**Directions for this task**
Please copy each line of the data that includes the string "Hfrom".

**The records**
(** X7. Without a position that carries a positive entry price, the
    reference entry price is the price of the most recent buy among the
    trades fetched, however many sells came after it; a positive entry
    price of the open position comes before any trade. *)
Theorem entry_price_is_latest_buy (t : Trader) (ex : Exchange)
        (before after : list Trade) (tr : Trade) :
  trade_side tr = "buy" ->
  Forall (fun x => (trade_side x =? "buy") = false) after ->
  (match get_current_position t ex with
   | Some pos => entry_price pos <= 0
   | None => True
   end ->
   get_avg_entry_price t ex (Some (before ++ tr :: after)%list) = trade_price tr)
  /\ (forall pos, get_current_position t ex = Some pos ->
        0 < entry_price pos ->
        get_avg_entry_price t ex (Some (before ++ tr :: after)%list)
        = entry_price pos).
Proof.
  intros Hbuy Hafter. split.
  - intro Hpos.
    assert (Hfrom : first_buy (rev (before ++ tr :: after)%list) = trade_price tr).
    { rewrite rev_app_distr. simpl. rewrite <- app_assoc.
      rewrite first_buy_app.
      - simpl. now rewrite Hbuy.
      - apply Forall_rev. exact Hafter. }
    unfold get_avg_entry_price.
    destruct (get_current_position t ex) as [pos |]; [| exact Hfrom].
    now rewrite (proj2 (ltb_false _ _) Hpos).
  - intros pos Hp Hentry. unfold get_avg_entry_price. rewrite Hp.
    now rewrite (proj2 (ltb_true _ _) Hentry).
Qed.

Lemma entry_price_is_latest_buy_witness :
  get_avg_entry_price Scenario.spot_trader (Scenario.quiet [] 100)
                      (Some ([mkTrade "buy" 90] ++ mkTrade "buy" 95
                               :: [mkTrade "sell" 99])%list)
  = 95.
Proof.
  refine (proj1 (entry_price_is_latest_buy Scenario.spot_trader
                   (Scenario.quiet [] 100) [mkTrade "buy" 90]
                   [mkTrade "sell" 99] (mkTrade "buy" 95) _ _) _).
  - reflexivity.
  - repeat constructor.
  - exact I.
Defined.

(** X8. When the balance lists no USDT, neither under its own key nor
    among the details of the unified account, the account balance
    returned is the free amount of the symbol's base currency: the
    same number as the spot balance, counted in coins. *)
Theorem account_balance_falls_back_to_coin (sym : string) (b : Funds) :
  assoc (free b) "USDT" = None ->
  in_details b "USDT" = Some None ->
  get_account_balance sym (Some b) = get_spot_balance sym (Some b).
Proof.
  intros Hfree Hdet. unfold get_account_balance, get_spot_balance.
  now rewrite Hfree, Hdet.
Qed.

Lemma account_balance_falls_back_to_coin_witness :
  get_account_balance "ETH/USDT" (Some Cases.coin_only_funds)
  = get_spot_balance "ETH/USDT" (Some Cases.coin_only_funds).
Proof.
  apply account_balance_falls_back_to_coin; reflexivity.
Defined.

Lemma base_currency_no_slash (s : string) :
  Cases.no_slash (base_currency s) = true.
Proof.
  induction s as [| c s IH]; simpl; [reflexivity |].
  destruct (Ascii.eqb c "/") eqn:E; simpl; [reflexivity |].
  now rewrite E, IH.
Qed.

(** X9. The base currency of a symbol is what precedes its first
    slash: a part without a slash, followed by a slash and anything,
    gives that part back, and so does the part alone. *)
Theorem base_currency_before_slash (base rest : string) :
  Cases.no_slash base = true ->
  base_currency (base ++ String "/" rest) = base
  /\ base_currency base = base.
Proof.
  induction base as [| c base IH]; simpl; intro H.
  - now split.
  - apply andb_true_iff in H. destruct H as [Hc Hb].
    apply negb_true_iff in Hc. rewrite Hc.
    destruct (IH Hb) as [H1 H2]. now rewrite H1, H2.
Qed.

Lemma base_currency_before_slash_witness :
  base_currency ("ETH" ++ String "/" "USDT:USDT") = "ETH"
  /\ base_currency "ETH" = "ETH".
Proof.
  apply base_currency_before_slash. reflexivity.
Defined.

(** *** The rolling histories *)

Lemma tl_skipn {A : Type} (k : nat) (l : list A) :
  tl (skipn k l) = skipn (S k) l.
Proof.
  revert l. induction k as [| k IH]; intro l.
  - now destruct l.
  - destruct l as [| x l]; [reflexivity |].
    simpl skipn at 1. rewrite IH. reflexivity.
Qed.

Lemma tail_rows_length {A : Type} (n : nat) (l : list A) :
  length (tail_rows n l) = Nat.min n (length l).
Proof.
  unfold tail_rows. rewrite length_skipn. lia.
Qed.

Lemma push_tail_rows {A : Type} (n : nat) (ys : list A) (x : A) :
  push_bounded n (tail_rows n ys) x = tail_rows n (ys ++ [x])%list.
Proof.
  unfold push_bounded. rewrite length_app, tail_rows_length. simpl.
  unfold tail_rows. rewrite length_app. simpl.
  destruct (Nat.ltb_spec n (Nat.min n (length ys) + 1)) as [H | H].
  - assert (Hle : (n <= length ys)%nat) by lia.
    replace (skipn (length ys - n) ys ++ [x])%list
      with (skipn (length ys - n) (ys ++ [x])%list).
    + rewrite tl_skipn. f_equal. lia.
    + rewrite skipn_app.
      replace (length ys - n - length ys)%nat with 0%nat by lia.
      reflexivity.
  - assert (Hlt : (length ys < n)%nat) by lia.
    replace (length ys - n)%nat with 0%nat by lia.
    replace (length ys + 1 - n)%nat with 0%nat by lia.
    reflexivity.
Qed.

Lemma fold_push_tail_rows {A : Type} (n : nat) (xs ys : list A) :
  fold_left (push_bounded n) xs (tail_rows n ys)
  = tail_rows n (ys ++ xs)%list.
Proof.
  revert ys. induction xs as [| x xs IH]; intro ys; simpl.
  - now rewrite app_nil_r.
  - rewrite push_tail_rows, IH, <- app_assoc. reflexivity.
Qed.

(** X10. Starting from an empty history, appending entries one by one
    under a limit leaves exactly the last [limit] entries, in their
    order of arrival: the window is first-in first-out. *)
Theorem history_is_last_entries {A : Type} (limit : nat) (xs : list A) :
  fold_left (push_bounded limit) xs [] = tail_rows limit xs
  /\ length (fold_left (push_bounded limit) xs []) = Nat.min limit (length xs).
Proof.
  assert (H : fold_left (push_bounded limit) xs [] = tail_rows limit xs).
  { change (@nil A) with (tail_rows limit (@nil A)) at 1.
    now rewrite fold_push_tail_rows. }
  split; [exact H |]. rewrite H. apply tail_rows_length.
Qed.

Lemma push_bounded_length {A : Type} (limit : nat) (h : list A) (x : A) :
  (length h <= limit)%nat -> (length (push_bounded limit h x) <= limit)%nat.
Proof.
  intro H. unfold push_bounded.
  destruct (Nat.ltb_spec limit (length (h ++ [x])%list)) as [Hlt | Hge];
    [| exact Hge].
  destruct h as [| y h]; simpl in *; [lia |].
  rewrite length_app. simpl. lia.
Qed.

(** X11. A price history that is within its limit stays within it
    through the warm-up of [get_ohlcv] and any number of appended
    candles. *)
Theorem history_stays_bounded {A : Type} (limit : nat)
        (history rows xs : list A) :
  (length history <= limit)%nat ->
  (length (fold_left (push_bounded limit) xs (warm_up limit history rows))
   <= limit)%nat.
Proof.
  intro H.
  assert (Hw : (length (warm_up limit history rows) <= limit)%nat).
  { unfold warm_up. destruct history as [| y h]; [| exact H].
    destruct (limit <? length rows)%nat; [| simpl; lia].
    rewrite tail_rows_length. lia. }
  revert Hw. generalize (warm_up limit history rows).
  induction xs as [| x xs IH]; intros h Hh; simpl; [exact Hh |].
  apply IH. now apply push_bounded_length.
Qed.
* * *
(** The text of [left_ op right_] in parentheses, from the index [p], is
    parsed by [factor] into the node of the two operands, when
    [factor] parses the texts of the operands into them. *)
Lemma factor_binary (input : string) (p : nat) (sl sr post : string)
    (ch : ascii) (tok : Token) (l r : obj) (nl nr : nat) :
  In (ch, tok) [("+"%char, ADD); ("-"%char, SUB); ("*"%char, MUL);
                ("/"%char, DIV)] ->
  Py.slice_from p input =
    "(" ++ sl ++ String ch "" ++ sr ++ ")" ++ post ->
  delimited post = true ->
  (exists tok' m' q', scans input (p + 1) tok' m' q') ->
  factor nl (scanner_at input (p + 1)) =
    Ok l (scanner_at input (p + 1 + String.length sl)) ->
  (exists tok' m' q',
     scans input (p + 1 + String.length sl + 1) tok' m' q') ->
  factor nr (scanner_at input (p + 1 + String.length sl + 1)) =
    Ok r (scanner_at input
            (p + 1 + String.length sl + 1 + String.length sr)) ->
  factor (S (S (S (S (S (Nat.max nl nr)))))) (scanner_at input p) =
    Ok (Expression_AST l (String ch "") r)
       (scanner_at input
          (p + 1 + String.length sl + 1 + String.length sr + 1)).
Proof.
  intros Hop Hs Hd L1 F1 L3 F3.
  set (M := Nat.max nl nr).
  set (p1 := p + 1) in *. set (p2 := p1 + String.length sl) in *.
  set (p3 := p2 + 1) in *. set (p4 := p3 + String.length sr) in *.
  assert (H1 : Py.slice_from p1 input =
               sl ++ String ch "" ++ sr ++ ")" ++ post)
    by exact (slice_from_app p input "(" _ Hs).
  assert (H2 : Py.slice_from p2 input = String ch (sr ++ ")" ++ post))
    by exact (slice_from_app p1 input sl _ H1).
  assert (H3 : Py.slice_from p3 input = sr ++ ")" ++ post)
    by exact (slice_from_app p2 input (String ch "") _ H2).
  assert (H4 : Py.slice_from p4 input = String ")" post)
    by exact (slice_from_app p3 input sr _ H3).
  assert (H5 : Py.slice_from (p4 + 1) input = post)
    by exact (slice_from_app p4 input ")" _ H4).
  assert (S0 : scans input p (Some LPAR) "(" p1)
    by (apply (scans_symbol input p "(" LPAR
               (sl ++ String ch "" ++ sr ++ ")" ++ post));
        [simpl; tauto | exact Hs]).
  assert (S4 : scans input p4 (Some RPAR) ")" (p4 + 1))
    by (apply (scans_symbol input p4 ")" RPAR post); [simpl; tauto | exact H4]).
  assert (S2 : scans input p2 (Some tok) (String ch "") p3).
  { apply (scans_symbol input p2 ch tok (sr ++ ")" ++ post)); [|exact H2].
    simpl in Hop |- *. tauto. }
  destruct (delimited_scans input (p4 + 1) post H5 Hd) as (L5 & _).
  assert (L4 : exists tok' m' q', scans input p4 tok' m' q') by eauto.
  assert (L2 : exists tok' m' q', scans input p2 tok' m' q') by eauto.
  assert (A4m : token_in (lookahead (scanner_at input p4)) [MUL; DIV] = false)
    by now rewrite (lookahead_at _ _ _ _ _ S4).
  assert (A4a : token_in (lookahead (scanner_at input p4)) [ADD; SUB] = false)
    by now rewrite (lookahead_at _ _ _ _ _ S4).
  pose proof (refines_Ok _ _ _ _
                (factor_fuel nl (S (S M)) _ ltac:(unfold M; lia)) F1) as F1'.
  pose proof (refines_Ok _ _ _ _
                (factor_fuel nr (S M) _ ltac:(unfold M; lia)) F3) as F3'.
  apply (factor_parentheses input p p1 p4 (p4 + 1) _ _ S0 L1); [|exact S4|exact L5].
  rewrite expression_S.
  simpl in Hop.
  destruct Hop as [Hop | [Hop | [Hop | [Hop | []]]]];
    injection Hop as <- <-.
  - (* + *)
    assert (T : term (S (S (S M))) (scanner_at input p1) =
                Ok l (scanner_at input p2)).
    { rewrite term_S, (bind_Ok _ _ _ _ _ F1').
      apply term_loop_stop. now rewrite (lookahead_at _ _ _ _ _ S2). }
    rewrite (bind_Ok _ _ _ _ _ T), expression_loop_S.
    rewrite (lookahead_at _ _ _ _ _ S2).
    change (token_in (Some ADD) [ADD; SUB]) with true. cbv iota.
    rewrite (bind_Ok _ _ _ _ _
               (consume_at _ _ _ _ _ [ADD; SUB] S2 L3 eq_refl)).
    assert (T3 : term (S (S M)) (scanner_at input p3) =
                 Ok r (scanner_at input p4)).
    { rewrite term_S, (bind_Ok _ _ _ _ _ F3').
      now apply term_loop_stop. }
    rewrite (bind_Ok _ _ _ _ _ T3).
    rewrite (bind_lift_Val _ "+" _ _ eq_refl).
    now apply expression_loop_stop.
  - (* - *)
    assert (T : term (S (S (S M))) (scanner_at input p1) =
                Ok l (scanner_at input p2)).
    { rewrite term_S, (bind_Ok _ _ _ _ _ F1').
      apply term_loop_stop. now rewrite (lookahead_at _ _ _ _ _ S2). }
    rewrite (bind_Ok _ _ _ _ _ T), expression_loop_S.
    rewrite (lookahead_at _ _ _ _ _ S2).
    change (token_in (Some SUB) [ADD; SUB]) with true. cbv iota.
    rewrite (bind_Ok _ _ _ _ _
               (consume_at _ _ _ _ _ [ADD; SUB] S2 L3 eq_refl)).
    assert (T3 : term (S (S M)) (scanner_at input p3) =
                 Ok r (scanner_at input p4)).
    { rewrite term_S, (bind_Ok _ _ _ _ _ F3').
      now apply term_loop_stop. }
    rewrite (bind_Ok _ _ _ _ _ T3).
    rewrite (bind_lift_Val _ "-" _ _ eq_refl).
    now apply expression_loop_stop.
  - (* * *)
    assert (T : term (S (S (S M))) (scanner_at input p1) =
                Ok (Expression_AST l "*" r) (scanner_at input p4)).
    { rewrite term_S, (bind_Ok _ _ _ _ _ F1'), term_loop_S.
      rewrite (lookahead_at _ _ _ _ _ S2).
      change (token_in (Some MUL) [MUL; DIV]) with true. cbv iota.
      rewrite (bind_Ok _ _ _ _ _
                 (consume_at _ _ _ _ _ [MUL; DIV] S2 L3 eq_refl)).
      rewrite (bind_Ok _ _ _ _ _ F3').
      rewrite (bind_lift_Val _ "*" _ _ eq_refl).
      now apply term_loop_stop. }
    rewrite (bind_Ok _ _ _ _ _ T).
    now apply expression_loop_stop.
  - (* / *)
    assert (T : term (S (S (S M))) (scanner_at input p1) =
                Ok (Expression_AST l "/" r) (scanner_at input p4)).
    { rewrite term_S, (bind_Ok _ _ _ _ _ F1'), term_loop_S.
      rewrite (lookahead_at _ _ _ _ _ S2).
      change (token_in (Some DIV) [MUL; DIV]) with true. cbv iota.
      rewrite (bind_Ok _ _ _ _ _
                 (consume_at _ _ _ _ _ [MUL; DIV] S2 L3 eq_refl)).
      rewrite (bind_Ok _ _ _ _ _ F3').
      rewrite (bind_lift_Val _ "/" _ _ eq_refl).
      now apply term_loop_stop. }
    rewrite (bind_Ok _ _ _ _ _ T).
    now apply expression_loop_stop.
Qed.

**Task response**
    assert (Hfrom : first_buy (rev (before ++ tr :: after)%list) = trade_price tr).
    destruct (get_current_position t ex) as [pos |]; [| exact Hfrom].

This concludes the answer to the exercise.